- TASK STATEMENT
From the first line through the line containing "edestruct (IteratePages_ind false", transcribe the records exactly and include no other lines.

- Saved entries

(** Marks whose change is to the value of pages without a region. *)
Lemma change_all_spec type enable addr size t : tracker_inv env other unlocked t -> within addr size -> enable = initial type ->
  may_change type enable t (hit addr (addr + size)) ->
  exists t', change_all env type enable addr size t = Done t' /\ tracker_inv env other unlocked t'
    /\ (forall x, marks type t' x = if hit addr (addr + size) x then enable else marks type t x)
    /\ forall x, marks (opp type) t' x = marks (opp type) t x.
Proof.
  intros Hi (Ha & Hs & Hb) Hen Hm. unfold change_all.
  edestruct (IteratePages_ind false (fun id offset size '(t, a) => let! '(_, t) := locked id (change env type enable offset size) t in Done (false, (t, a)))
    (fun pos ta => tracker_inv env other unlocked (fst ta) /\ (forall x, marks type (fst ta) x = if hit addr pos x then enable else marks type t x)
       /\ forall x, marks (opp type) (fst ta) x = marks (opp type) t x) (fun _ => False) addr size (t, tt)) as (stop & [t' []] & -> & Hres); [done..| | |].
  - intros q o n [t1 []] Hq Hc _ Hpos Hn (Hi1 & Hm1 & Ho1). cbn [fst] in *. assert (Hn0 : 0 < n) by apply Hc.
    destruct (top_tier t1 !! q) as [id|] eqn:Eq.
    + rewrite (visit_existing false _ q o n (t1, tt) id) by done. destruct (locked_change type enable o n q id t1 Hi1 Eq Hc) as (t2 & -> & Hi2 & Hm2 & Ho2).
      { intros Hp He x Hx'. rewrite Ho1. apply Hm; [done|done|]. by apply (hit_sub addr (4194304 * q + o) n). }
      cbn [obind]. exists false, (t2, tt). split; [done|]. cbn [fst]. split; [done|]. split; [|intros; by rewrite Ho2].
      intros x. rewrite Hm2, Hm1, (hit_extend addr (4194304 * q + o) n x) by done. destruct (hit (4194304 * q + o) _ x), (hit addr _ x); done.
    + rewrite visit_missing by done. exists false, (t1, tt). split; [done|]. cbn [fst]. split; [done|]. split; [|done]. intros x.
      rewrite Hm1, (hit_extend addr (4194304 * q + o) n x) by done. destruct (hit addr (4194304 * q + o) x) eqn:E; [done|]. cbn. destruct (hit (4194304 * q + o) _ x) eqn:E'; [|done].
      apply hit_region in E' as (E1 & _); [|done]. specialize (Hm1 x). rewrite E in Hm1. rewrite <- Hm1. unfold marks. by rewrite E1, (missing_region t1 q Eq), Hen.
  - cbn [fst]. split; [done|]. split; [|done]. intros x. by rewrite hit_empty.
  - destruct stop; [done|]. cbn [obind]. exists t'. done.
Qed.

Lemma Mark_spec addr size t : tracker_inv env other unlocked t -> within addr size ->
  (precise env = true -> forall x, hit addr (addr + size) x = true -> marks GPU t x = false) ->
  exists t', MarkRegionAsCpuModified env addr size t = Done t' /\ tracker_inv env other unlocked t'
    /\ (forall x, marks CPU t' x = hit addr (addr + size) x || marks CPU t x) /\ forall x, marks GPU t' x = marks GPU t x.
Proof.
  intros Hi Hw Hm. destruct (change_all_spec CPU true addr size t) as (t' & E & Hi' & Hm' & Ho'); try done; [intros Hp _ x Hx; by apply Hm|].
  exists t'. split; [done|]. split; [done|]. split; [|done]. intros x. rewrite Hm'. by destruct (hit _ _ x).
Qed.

- ANSWER BELOW
(** Marks whose change is to the value of pages without a region. *)
Lemma change_all_spec type enable addr size t : tracker_inv env other unlocked t -> within addr size -> enable = initial type ->
  may_change type enable t (hit addr (addr + size)) ->
  exists t', change_all env type enable addr size t = Done t' /\ tracker_inv env other unlocked t'
    /\ (forall x, marks type t' x = if hit addr (addr + size) x then enable else marks type t x)
    /\ forall x, marks (opp type) t' x = marks (opp type) t x.
Proof.
  intros Hi (Ha & Hs & Hb) Hen Hm. unfold change_all.
  edestruct (IteratePages_ind false (fun id offset size '(t, a) => let! '(_, t) := locked id (change env type enable offset size) t in Done (false, (t, a)))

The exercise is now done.